(* ===== verification/ListSafe.v ===== *)
(** * The iterator that allows its element to be freed

    [list_for_each_entry_safe] of [core/util/list.h] over a heap that the body may
    change, and the rule for the bodies that take their element out of the list. *)
From S2P Require Import Prelude ListHead.
From stdpp Require Import gmap.
Local Open Scope Z_scope.

(** One round: [pos] is the element, [storage] the next one, loaded before the body
    runs. The heap is a part of the state [s]. *)
Definition safe_round {S B} (nodes : S -> heap) (head : Z) (body : Z -> S -> res (S + B)) (x : Z * Z * S)
  : res (Z * Z * S + (S + B)) :=
  let '(pos, storage, s) := x in
  if negb (pos =? head) then
    let! r := body pos s in
    match r with
    | inl s => let! storage' := get_next (nodes s) storage in Ok (inl (storage, storage', s))
    | inr b => Ok (inr (inr b))
    end
  else Ok (inr (inl s)).
Definition list_for_each_safe {S B} (fuel : nat) (nodes : S -> heap) (head : Z) (body : Z -> S -> res (S + B)) (s : S)
  : res (S + B) :=
  let! pos := get_next (nodes s) head in
  let! storage := get_next (nodes s) pos in
  iterate fuel (safe_round nodes head body) (pos, storage, s).

(** The loop over the sequence [xs]. *)
Fixpoint drain {S B} (body : Z -> S -> res (S + B)) (xs : list Z) (s : S) : res (S + B) :=
  match xs with
  | [] => Ok (inl s)
  | x :: xs => let! r := body x s in match r with inl s => drain body xs s | inr b => Ok (inr b) end
  end.

Lemma list_head_next h head xs : is_list h head xs -> get_next h head = Ok (hd head xs).
Proof.
  intros Hl. apply get_next_run; [|by apply is_list_next]. eapply is_list_present; [exact Hl|by left].
Qed.

Lemma list_node_next h head pre x xs : is_list h head (pre ++ x :: xs) -> get_next h x = Ok (hd head xs).
Proof.
  intros Hl. apply get_next_run.
  - eapply is_list_present; [exact Hl|]. right. apply elem_of_app. right. by left.
  - destruct Hl as (_ & _ & Hp). apply path_app in Hp as [_ Hp]. by eapply path_first.
Qed.

(** The element after the first one. *)
Definition second (head : Z) (xs : list Z) : Z := hd head (tail xs).

Lemma second_next h head xs : is_list h head xs ->
  exists n, get_next h (hd head xs) = Ok n /\ (xs <> [] -> n = second head xs).
Proof.
  intros Hl. destruct xs as [|y l]; cbn [hd].
  - eexists. split; [by apply list_head_next|done].
  - exists (hd head l). split; [by apply (list_node_next _ _ [])|done].
Qed.

(** A body that removes its element and leaves the rest of the list as it is, in the
    states of [I], runs once for each element, in order. *)
Lemma safe_loop {S B} (I : list Z -> S -> Prop) (nodes : S -> heap) head (body : Z -> S -> res (S + B)) :
  (forall xs s, I xs s -> is_list (nodes s) head xs) ->
  (forall x xs s, I (x :: xs) s -> forall s', body x s = Ok (inl s') -> I xs s') ->
  forall xs n storage s, I xs s -> (length xs < n)%nat -> (xs <> [] -> storage = second head xs) ->
  iterate n (safe_round nodes head body) (hd head xs, storage, s) = drain body xs s.
Proof.
  intros HI Hbody xs. induction xs as [|x xs IH]; intros [|n] storage s Hs Hn Hst; cbn [length] in Hn; try lia;
    cbn [iterate drain]; unfold safe_round at 1; cbn [hd].
  - rewrite Z.eqb_refl. done.
  - destruct (HI _ _ Hs) as (Hnd & _). apply NoDup_cons in Hnd as [Hhd _].
    destruct (Z.eqb_spec x head) as [->|_]; [exfalso; apply Hhd; by left|]. cbn [negb].
    destruct (body x s) as [[s'|b]|f] eqn:Hb; cbn [rbind]; [|done|done].
    pose proof (Hbody _ _ _ Hs _ Hb) as Hs'. destruct (second_next _ _ _ (HI _ _ Hs')) as (n' & Hn' & Hsec).
    rewrite Hst by done. unfold second. cbn [tail]. rewrite Hn'. cbn [rbind]. by apply IH; [|lia|].
Qed.

Lemma list_for_each_safe_run {S B} (I : list Z -> S -> Prop) fuel (nodes : S -> heap) head (body : Z -> S -> res (S + B)) xs s :
  (forall xs s, I xs s -> is_list (nodes s) head xs) ->
  (forall x xs s, I (x :: xs) s -> forall s', body x s = Ok (inl s') -> I xs s') ->
  I xs s -> (length xs < fuel)%nat -> list_for_each_safe fuel nodes head body s = drain body xs s.
Proof.
  intros HI Hbody Hs Hfuel. pose proof (HI _ _ Hs) as Hl. unfold list_for_each_safe.
  rewrite (list_head_next _ _ _ Hl). cbn [rbind]. destruct (second_next _ _ _ Hl) as (n & -> & Hsec). cbn [rbind].
  by apply (safe_loop I).
Qed.

(** A body that never leaves early empties the list. *)
Lemma list_for_each_safe_drains {S B} (I : list Z -> S -> Prop) fuel (nodes : S -> heap) head (body : Z -> S -> res (S + B)) xs s :
  (forall xs s, I xs s -> is_list (nodes s) head xs) ->
  (forall x xs s, I (x :: xs) s -> exists s', body x s = Ok (inl s') /\ I xs s') ->
  I xs s -> (length xs < fuel)%nat -> exists s', list_for_each_safe fuel nodes head body s = Ok (inl s') /\ I [] s'.
Proof.
  intros HI Hbody Hs Hfuel. rewrite (list_for_each_safe_run I) with (xs := xs); try done.
  - clear Hfuel fuel. revert s Hs. induction xs as [|x xs IH]; intros s Hs; cbn [drain]; [by exists s|].
    destruct (Hbody _ _ _ Hs) as (s' & -> & Hs'). by apply IH.
  - intros x ys t Ht t' Hb. destruct (Hbody _ _ _ Ht) as (t2 & Hb2 & Ht2). congruence.
Qed.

============

Description of the task: Above are the entries. Output exactly the lines beginning with the line that has "if negb (pos =? head) then" and ending with the line that has "else Ok (inr (inl s)).".

Completed task:
  if negb (pos =? head) then
    let! r := body pos s in
    match r with
    | inl s => let! storage' := get_next (nodes s) storage in Ok (inl (storage, storage', s))
    | inr b => Ok (inr (inr b))
    end
  else Ok (inr (inl s)).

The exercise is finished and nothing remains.